Concrètement, Solara repose sur une version open source d’Android, l’AOSP, celle que Google met à disposition sans ses services. Microsoft ne peut donc pas l’appeler Android : en interne, l’OS se nomme Microsoft Device Ecosystem Platform. L’idée centrale porte un nom, l’interface « juste-à-temps ». Plutôt que de dessiner à l’avance une interface pour une montre, un écran de bureau ou des lunettes connectées, Solara laisserait des agents générer l’affichage pertinent selon le contexte. Le même outil montrerait une ou deux fonctions sur un petit écran, et bien plus sur un grand. L’interface n’est plus figée, elle est créée sur mesure, en direct.
Deux concepts étranges, dont un badge à écran tactile
Pour illustrer son idée, Microsoft a montré deux appareils conceptuels. Le premier, le Desk Concept, ressemble à un écran connecté classique posé sur le bureau : tactile, avec micros et caméra, il vous tiendrait au courant de ce que vos agents font pour vous, et pourrait servir d’écran secondaire ou de PC Windows via le cloud.
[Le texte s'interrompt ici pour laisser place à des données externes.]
(** The error that is printed, if the upgrade fails. *)
Definition upgrade_tp_bundle {L} : Files.Io L (option string) :=
  scope (mkBL (Some tmp_tarball) (Some tmp_extract) None [])
    (r ← attempt bundle_steps;
     clean_temps;;
     match r with
     | Ok _ => ret None
     | Err e => roll_back;; ret (Some e)
     end).
End bundle.

(** ** A single binary *)

Record SingleLocals := mkSL {
  tmp_path_opt : option PathBuf;
  bak_path_opt : option PathBuf;
  target_path_opt : option PathBuf
}.
Definition set_tmp_path x l := mkSL x (bak_path_opt l) (target_path_opt l).
Definition set_bak_path x l := mkSL (tmp_path_opt l) x (target_path_opt l).
Definition set_target_path x l := mkSL (tmp_path_opt l) (bak_path_opt l) x.

Definition non_empty (s : string) : option string := if String.eqb s "" then None else Some s.

Definition resolve_current_binary_path : string :=
  match current_exe o ≫= non_empty with
  | Some s => s
  | None => default "" (let?o out := which_tp o in let?o first := head (lines (trim out)) in non_empty (trim first))
  end.

Section single.
Context (tag : string).
Notation Io := (Io SingleLocals).

Definition tmp_path : PathBuf := temp_path "tp-upgrade-".

(** Step 3. *)
Definition verify_single : Io unit :=
  checksums ← download_checksums tag;
  match checksums with
  | None => ret tt
  | Some map =>
      expected ← exec (ok_or (map !! asset) ("Asset " +:+ asset +:+ " not found in checksums.txt"));
      actual ← compute_file_hash tmp_path;
      match actual with
      | Err e => fail ("hash " +:+ show_path tmp_path +:+ ": " +:+ io_text e)
      | Ok actual =>
          if String.eqb actual expected then ret tt
          else
            modify (set_tmp_path None);;
            ignore (remove_file sys tmp_path);;
            fail ("Checksum mismatch! Expected: " +:+ expected +:+ " Got: " +:+ actual)
      end
  end.
Lemma hoare_replace_member m y : m.1 ∈ names → m.2 = tmp_extract o ++ y →
  hoare (about backed_up) (replace_member sys prefix m) (λ _, about backed_up) (about recoverable).
Proof.
  intros Hm Hy w [Hw Hk]. set (t := bin_tp_target prefix). unfold replace_member, bind at 1, attempt at 1.
  pose proof (replace_result sys m.2 (libexec_target prefix m.1) w) as H.
  destruct (atomic_replace _ _ _ w) as [[[]|e|] w1]; destruct H as (Hl & Hf & Hs & Hx); [| |done];
    assert (about backed_up w1) as Hw1 by
      (split; [|eapply swap_kept; [exact Hy|by constructor|exact Hk|exact Hf]];
       rewrite Hl; apply (swap_keeps m.2 y (libexec_target prefix m.1) _ (at_ w)); [done|by constructor|exact Hw|exact Hf|exact Hs]); [done|].
  unfold bind at 1, get_locals. cbv beta iota. pose proof Hw1 as [[[O1 O2] K] Hk1].
  assert (about recoverable w1) as Hr1 by (by eapply about_impl; [apply backed_up_recoverable|]).
  destruct (bin_tp_bak_opt (locals w1)) as [b|] eqn:Eb; [|done].
  assert (b = bak t) as -> by (by apply O1).
  unfold bind, exists_. destruct (bool_decide _); [|done]. unfold attempt. cbv beta iota. fold t.
  assert (target t) as Ht by constructor.
  pose proof (restore_others t) as Ho. pose proof (restore_target t) as Hrt.
  assert (locals (restore_binary sys t (bak t) w1).2 = locals w1) as Hl2.
  { by destruct (steady_restore sys (λ _, False) id t (bak t) ltac:(intros []) ltac:(intros []) w1) as [? _]. }
  assert (∀ t', target t' → t' ≠ t → at_ (restore_binary sys t (bak t) w1).2 t' = at_ w1 t' ∧
     at_ (restore_binary sys t (bak t) w1).2 (bak t') = at_ w1 (bak t')) as Hoth.
  { intros t' Ht' Hne. specialize (Ho t' w1 Ht Ht' Hne). by destruct (restore_binary _ _ _ w1). }
  assert (kept (at_ (restore_binary sys t (bak t) w1).2)) as Hk2 by (by apply restore_kept).
  destruct Hw1 as [Hw1 _].
  destruct (restore_binary sys t (bak t) w1) as [[a|e2|] w2] eqn:Er; cbn [snd] in *; unfold modify, ret, fail; cbv beta iota.
  - split; [|done]. cbn [locals]. rewrite Hl2. apply (bin_restored (view (locals w1)) (at_ w1)); [done|exact Hoth|].
    intros c Hc. destruct (K t c Ht Hc) as (H1 & _ & H3). specialize (Hrt c w1 Ht H1 (or_introl H3)). rewrite Er in Hrt.
    destruct Hrt as (_ & _ & _ & _ & _ & H). by eapply H.
  - split; [|done]. rewrite Hl2. apply (refused_bin _ (at_ w1)); [done|done|].
    intros c Hc. destruct (K t c Ht Hc) as (H1 & _ & H3). specialize (Hrt c w1 Ht H1 (or_introl H3)). rewrite Er in Hrt.
    by destruct Hrt as (_ & _ & H & H' & _).
  - split; [|done]. rewrite Hl2. apply (refused_bin _ (at_ w1)); [done|done|].
    intros c Hc. destruct (K t c Ht Hc) as (H1 & _ & H3). specialize (Hrt c w1 Ht H1 (or_introl H3)). rewrite Er in Hrt.
    by destruct Hrt as (_ & _ & H & H' & _).
Qed.

(** ** The whole *)

(** The tarball is on disk as it was sent. *)
Definition sent (body : string) : Prop :=
  ∃ status text, http_get o (release_url tag (tarball_asset o)) = Answered status text body None.
Definition tarball_there (w : World) : Prop := ∃ body, sent body ∧ at_ w (tmp_tarball o) = Some body.

Lemma hoare_download :
  hoare (about (backing_up true names)) (download_to_file sys o (release_url tag (tarball_asset o)) (tmp_tarball o))
    (λ _ w, about (backing_up true names) w ∧ tarball_there w) (about recoverable).
Proof.
  intros w Hw.
  pose proof (hoare_aside _ _ (backing_up_local true names) (steady_download sys o installed view (release_url tag (tarball_asset o)) (tmp_tarball o) not_installed_tarball) w Hw) as H.
  destruct (download_to_file _ _ _ _ w) as [[[]|e|] w'] eqn:E; [|by eapply about_impl; [apply backing_up_recoverable|]..].
  split; [done|]. unfold download_to_file in E.
  destruct (http_get o _) as [| |status text body' broken] eqn:Eh; [done..|]. destruct (negb _); [done|].
  unfold bind at 1 in E. destruct (or_err _ _ w) as [[[]| |] w1]; [|done..].
  unfold bind at 1 in E. unfold or_err, bind at 1, write_all, writing, operation in E. destruct (fails _ _ _); cbn in E; [done|].
  destruct broken; [done|]. injection E as <-. exists body'. split; [by exists status, text|].
  unfold at_, file_at. cbn [files]. by rewrite lookup_insert_eq.
Qed.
Le second est plus déroutant : un badge de travail, celui qu’on porte au bout d’un cordon, mais doté d’un écran tactile, de la 5G, d’une caméra et d’un lecteur d’empreintes. L’idée : vous identifier d’un doigt, puis dicter des consignes à vos agents, le badge résumant au passage vos réunions. Sur le papier, c’est inventif. Dans la vraie vie, on a un peu de mal à se projeter avec un écran tactile autour du cou.

Microsoft l’assume : rien de tout ça ne fonctionne encore. Solara est un concept, une vision qui repose sur des agents IA « du futur » suffisamment intelligents pour générer ces interfaces, et qui n’existent pas vraiment aujourd’hui. L’entreprise compte d’abord montrer ces appareils à des partenaires industriels comme Best Buy, CVS Health, Levi’s ou Target. Autant dire qu’on est très loin d’un produit qu’on pourrait acheter.
Le lourd passif de Microsoft dans le matériel
Et c’est là qu’il faut sortir la mémoire longue. Construire des plateformes pour de nouveaux appareils, Microsoft a essayé, et raté, un nombre impressionnant de fois. Windows Phone, abandonné après avoir laissé des millions d’utilisateurs sur le carreau. Le bracelet Band, stoppé net. Les appareils Cortana, évaporés. La firme a régulièrement trébuché à chaque changement de paradigme matériel, notamment le passage au mobile, où elle n’a jamais réussi à attirer les développeurs et les applications. La liste est longue, et elle plane sur Solara.

Sauf que cette fois, la logique est inversée, et c’est tout l’intérêt. Le talon d’Achille historique de Microsoft, c’était toujours le manque d’applications. Or Solara supprime carrément la notion d’application : si l’interface est générée par l’IA à la demande, plus besoin de supplier les développeurs de porter leurs logiciels. Microsoft contourne ainsi le mur sur lequel il s’est fracassé pendant quinze ans. Habile, sur le principe.
Reste que tout repose sur un immense « si » : si les agents deviennent assez bons pour tenir cette promesse. Microsoft n’est d’ailleurs pas seul sur cette piste, Google explore lui aussi des interfaces générées par l’IA dans sa recherche. L’idée est dans l’air du temps, et elle est séduisante. Mais entre une démo de conférence portée par des agents « du futur » et un produit qui change vraiment notre façon d’utiliser nos appareils, il y a un gouffre que Microsoft, plus que tout autre, a appris à ne pas sous-estimer.